● **Problem to solve**
Every line between the top of the data below and the line with "type value : string)", both ends included, must be retyped exactly.

(Stored data entries)
(* ===== verification/ErrorGenerator.v ===== *)
(** * The generator of error types ([internal/k8s/reconciler/errors/generator.go])

    The generator reads the kinds of each error type ([errors.yaml]) and prints
    the types with a constructor for each kind, and their tests.  The template
    is transcribed as the declarations it prints ([errorTemplate]), with what
    the compiler demands of them ([errors_compile]) and how they run; the tests
    as the results of their assertions.  The error types of [Errors], which are
    those of [zz_generated_errors.go], are compared with it. *)

From S2P Require Import Prelude Errors GoFragment Generator.

Record customError : Type := mkCustomError {
  ce_Name : string;
  ce_Types : list string
}.

(** ** The template of the code *)

Inductive ErrorDecl : Type :=
  | EDStringType (name : string)                       (* [type name string] *)
  | EDConst (name type value : string)
  | EDStruct (name kind : string)                      (* [inner string; errorType kind] *)
  | EDNew (name result const : string)                 (* [return result{inner, const}] *)
  | EDError (recv : string)                            (* [return r.inner] *)
  | EDKind (recv result : string).                     (* [return r.errorType] *)

Definition kind_type (e : customError) : string := ce_Name e +:+ "ErrorType".
Definition error_type (e : customError) : string := ce_Name e +:+ "Error".
Definition kind_const (e : customError) (value : string) : string := kind_type e +:+ value.
Definition new_func (e : customError) (value : string) : string :=
  "New" +:+ ce_Name e +:+ "Error" +:+ value.

Definition error_decls (e : customError) : list ErrorDecl :=
  [EDStringType (kind_type e)] ++
  ((λ value, EDConst (kind_const e value) (kind_type e) (value +:+ "Error")) <$> ce_Types e) ++
  [EDStruct (error_type e) (kind_type e)] ++
  ((λ value, EDNew (new_func e value) (error_type e) (kind_const e value)) <$> ce_Types e) ++
  [EDError (error_type e); EDKind (error_type e) (kind_type e)].

Definition errorTemplate (errors : list customError) : list ErrorDecl :=
  flat_map error_decls errors.

(** ** Compiling and running *)

Definition error_names (prog : list ErrorDecl) : list string :=
  omap (λ d, match d with
             | EDStringType n | EDConst n _ _ | EDStruct n _ | EDNew n _ _ => Some n
             | EDError _ | EDKind _ _ => None
             end) prog.
Definition const_values (prog : list ErrorDecl) : list (string * string) :=
  omap (λ d, match d with EDConst n _ v => Some (n, v) | _ => None end) prog.
Definition constructors (prog : list ErrorDecl) : list (string * (string * string)) :=
  omap (λ d, match d with EDNew n r c => Some (n, (r, c)) | _ => None end) prog.

(** Every name of the package is an identifier and declared once; values are
    plain literals. *)
Definition errors_compile (prog : list ErrorDecl) : bool :=
  bool_decide (NoDup (error_names prog)) && forallb is_identifier (error_names prog) &&
  forallb plain_literal ((const_values prog).*2).

(** A value of a generated error type: the type, [inner] and [errorType]. *)
Record ErrorVal : Type := mkErrorVal {
  ev_type : string;
  ev_inner : string;
  ev_errorType : string
}.

Definition run_new (prog : list ErrorDecl) (func inner : string) : option ErrorVal :=
  '(r, c) ← assoc func (constructors prog);
  kind ← assoc c (const_values prog);
  Some (mkErrorVal r inner kind).

Definition has_decl (prog : list ErrorDecl) (P : ErrorDecl → bool) : bool := existsb P prog.

Definition run_Error (prog : list ErrorDecl) (v : ErrorVal) : option string :=
  if has_decl prog (λ d, match d with EDError r => bool_decide (r = ev_type v) | _ => false end)
  then Some (ev_inner v) else None.
Definition run_Kind (prog : list ErrorDecl) (v : ErrorVal) : option string :=
  if has_decl prog (λ d, match d with EDKind r _ => bool_decide (r = ev_type v) | _ => false end)
  then Some (ev_errorType v) else None.

(** ** The template of the tests *)

Definition error_test (prog : list ErrorDecl) (e : customError) : list (option bool) :=
  flat_map (λ value,
    let v := run_new prog (new_func e value) "expected" in
    [(v ← v; text ← run_Error prog v; Some (bool_decide ("expected" = text)));
     (v ← v; kind ← run_Kind prog v;
      expected ← assoc (kind_const e value) (const_values prog);
      Some (bool_decide (expected = kind)))]) (ce_Types e).

Definition errorTestsTemplate (prog : list ErrorDecl) (errors : list customError) :
    list (option bool) :=
  flat_map (error_test prog) errors.

(** ** The generator *)

Definition errors_init (open stat : result unit) (decode : result (list customError)) :
    option (list customError) :=
  mustDecodeYAML open stat decode.

Definition errors_main (write_code write_tests : result unit) : list string * bool :=
  match write_code with
  | Err _ => ([], false)
  | Ok _ =>
      match write_tests with
      | Err _ => (["zz_generated_errors.go"], false)
      | Ok _ => (["zz_generated_errors.go"; "zz_generated_errors_test.go"], true)
      end
  end.

(** [errors.yaml], decoded. *)
Definition errors_yaml : list customError :=
  [mkCustomError "CertificateResolution" ["NotFound"; "NotPermitted"; "Unsupported"];
   mkCustomError "Bind"
     ["RouteKind"; "ListenerNamespacePolicy"; "HostnameMismatch"; "RouteInvalid"]].

(** ** The types of [Errors] as generated values *)

Definition CertificateResolutionErrorType_string (t : CertificateResolutionErrorType) : string :=
  match t with
  | CertificateResolutionErrorTypeNotFound => "NotFoundError"
  | CertificateResolutionErrorTypeNotPermitted => "NotPermittedError"
  | CertificateResolutionErrorTypeUnsupported => "UnsupportedError"
  end.
Definition BindErrorType_string (t : BindErrorType) : string :=
  match t with
  | BindErrorTypeRouteKind => "RouteKindError"
  | BindErrorTypeListenerNamespacePolicy => "ListenerNamespacePolicyError"
  | BindErrorTypeHostnameMismatch => "HostnameMismatchError"
  | BindErrorTypeRouteInvalid => "RouteInvalidError"
  end.

Definition CertificateResolution_val (e : CertificateResolutionError) : ErrorVal :=
  mkErrorVal "CertificateResolutionError" (cre_inner e)
    (CertificateResolutionErrorType_string (cre_errorType e)).
Definition Bind_val (e : BindError) : ErrorVal :=
  mkErrorVal "BindError" (be_inner e) (BindErrorType_string (be_errorType e)).

(** ** Lemmas *)

Lemma error_names_sub prog n :
  n ∈ (const_values prog).*1 ∨ n ∈ (constructors prog).*1 → n ∈ error_names prog.
Proof.
  intros [Hin|Hin]; apply list_elem_of_fmap in Hin as ([m v] & -> & Hin);
    apply list_elem_of_omap in Hin as (d & Hd & Hm); apply list_elem_of_omap;
    exists d; destruct d; by simplify_eq.
Qed.

Lemma compile_NoDup prog : errors_compile prog = true →
  NoDup (const_values prog).*1 ∧ NoDup (constructors prog).*1.
Proof.
  unfold errors_compile. rewrite !andb_true_iff, bool_decide_eq_true. intros [[Hnd _] _].
  induction prog as [|d prog IH]; [by split; constructor|].
  assert (NoDup (error_names prog)) as Hnd' 
    by (destruct d; cbn in Hnd; try apply NoDup_cons in Hnd as [_ Hnd]; exact Hnd).
  destruct (IH Hnd') as [Hc Hn]. destruct d; try done; cbn in Hnd |- *;
    apply NoDup_cons in Hnd as [Hin _]; (split; [try done|try done]);
    apply NoDup_cons; (split; [|done]); intros Hx; apply Hin, error_names_sub; auto.
Qed.

Section compiled.
#[local] Set Default Proof Using "All".
Context (errors : list customError) (e : customError) (He : e ∈ errors).
#[local] Abbreviation prog := (errorTemplate errors).
Hypothesis compiles : errors_compile prog = true.

Lemma error_decl d : d ∈ error_decls e → d ∈ prog.
Proof.
  intros Hd. apply list_elem_of_In, in_flat_map. exists e. by rewrite <- !list_elem_of_In.
Qed.

Lemma kind_declared value : value ∈ ce_Types e →
  assoc (kind_const e value) (const_values prog) = Some (value +:+ "Error").
Proof.
  intros Hv. apply assoc_elem; [by apply compile_NoDup|]. apply list_elem_of_omap.
  exists (EDConst (kind_const e value) (kind_type e) (value +:+ "Error")). split; [|done].
  apply error_decl. unfold error_decls. rewrite !elem_of_app, !list_elem_of_fmap. eauto 10.
Qed.

Lemma run_new_declared value inner : value ∈ ce_Types e →
  run_new prog (new_func e value) inner =
  Some (mkErrorVal (error_type e) inner (value +:+ "Error")).
Proof.
  intros Hv. unfold run_new.
  rewrite (assoc_elem (new_func e value) (error_type e, kind_const e value)).
  - cbn. by rewrite kind_declared.
  - by apply compile_NoDup.
  - apply list_elem_of_omap. exists (EDNew (new_func e value) (error_type e) (kind_const e value)).
    split; [|done]. apply error_decl. unfold error_decls.
    rewrite !elem_of_app, !list_elem_of_fmap. eauto 10.
Qed.

Lemma run_methods v : ev_type v = error_type e →
  run_Error prog v = Some (ev_inner v) ∧ run_Kind prog v = Some (ev_errorType v).
Proof.
  intros Ht. unfold run_Error, run_Kind, has_decl.
  rewrite (proj2 (existsb_exists _ prog)), (proj2 (existsb_exists _ prog)); [done|..].
  - exists (EDKind (error_type e) (kind_type e)). rewrite bool_decide_eq_true_2 by done.
    split; [|done]. apply list_elem_of_In, error_decl. unfold error_decls.
    rewrite !elem_of_app. do 4 right. right. by left.
  - exists (EDError (error_type e)). rewrite bool_decide_eq_true_2 by done.
    split; [|done]. apply list_elem_of_In, error_decl. unfold error_decls.
    rewrite !elem_of_app. do 4 right. by left.
Qed.
End compiled.

(** Generated errors tell their kinds apart.  For every description whose
    code compiles, the constructor of each kind makes an error with the given
    text and that kind, errors of one type have the same kind only if they
    were made by the same constructor, and the generated tests pass. *)
Theorem generated_errors_distinct errors :
  errors_compile (errorTemplate errors) = true →
  (∀ e value inner, e ∈ errors → value ∈ ce_Types e →
     ∃ v, run_new (errorTemplate errors) (new_func e value) inner = Some v ∧
          run_Error (errorTemplate errors) v = Some inner ∧
          run_Kind (errorTemplate errors) v = Some (value +:+ "Error")) ∧
  (∀ e value value' inner inner' v v', e ∈ errors → value ∈ ce_Types e → value' ∈ ce_Types e →
     run_new (errorTemplate errors) (new_func e value) inner = Some v →
     run_new (errorTemplate errors) (new_func e value') inner' = Some v' →
     run_Kind (errorTemplate errors) v = run_Kind (errorTemplate errors) v' → value = value') ∧
  Forall (.= Some true) (errorTestsTemplate (errorTemplate errors) errors).
Proof.
  intros Hc. split_and!.
  - intros e value inner He Hv. eexists. split; [by apply run_new_declared|].
    by apply (run_methods errors e He Hc).
  - intros e value value' inner inner' v v' He Hv Hv'.
    rewrite !(run_new_declared errors e He Hc) by done. intros [= <-] [= <-].
    rewrite (proj2 (run_methods errors e He Hc (mkErrorVal _ inner _) eq_refl)).
    rewrite (proj2 (run_methods errors e He Hc (mkErrorVal _ inner' _) eq_refl)). intros [= Hk].
    by apply (append_inj_r value value' "Error").
  - apply Forall_flat_map, Forall_forall. intros e He.
    apply Forall_flat_map, Forall_forall. intros value Hv.
    rewrite (run_new_declared errors e He Hc) by done. cbn [mbind option_bind].
    destruct (run_methods errors e He Hc (mkErrorVal (error_type e) "expected" (value +:+ "Error")) eq_refl)
      as [-> ->].
    cbn [mbind option_bind ev_inner ev_errorType].
    rewrite (kind_declared errors e He Hc) by done. cbn.
    rewrite !bool_decide_eq_true_2 by done. by repeat constructor.
Qed.

(** The error types of the repository are the generated ones.  The code
    for [errors.yaml] compiles; each constructor of [Errors] makes the value
    that the generated constructor makes, and two errors are the same value
    only if they are the same error. *)
Theorem error_code_is_generated :
  errors_compile (errorTemplate errors_yaml) = true ∧
  (∀ inner,
     run_new (errorTemplate errors_yaml) "NewCertificateResolutionErrorNotFound" inner =
       Some (CertificateResolution_val (NewCertificateResolutionErrorNotFound inner)) ∧
     run_new (errorTemplate errors_yaml) "NewCertificateResolutionErrorNotPermitted" inner =
       Some (CertificateResolution_val (NewCertificateResolutionErrorNotPermitted inner)) ∧
     run_new (errorTemplate errors_yaml) "NewCertificateResolutionErrorUnsupported" inner =
       Some (CertificateResolution_val (NewCertificateResolutionErrorUnsupported inner)) ∧
     run_new (errorTemplate errors_yaml) "NewBindErrorRouteKind" inner =
       Some (Bind_val (NewBindErrorRouteKind inner)) ∧
     run_new (errorTemplate errors_yaml) "NewBindErrorListenerNamespacePolicy" inner =
       Some (Bind_val (NewBindErrorListenerNamespacePolicy inner)) ∧
     run_new (errorTemplate errors_yaml) "NewBindErrorHostnameMismatch" inner =
       Some (Bind_val (NewBindErrorHostnameMismatch inner)) ∧
     run_new (errorTemplate errors_yaml) "NewBindErrorRouteInvalid" inner =
       Some (Bind_val (NewBindErrorRouteInvalid inner))) ∧
  (∀ a b, CertificateResolution_val a = CertificateResolution_val b → a = b) ∧
  (∀ a b, Bind_val a = Bind_val b → a = b).
Proof.
  split; [by vm_compute|]. split; [intros inner; by repeat split|]. split.
  - intros [i []] [j []]; unfold CertificateResolution_val; cbn; congruence.
  - intros [i []] [j []]; unfold Bind_val; cbn; congruence.
Qed.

● **Exercise response**
(* ===== verification/ErrorGenerator.v ===== *)
(** * The generator of error types ([internal/k8s/reconciler/errors/generator.go])

    The generator reads the kinds of each error type ([errors.yaml]) and prints
    the types with a constructor for each kind, and their tests.  The template
    is transcribed as the declarations it prints ([errorTemplate]), with what
    the compiler demands of them ([errors_compile]) and how they run; the tests
    as the results of their assertions.  The error types of [Errors], which are
    those of [zz_generated_errors.go], are compared with it. *)

From S2P Require Import Prelude Errors GoFragment Generator.

Record customError : Type := mkCustomError {
  ce_Name : string;
  ce_Types : list string
}.

(** ** The template of the code *)

Inductive ErrorDecl : Type :=
  | EDStringType (name : string)                       (* [type name string] *)
  | EDConst (name type value : string)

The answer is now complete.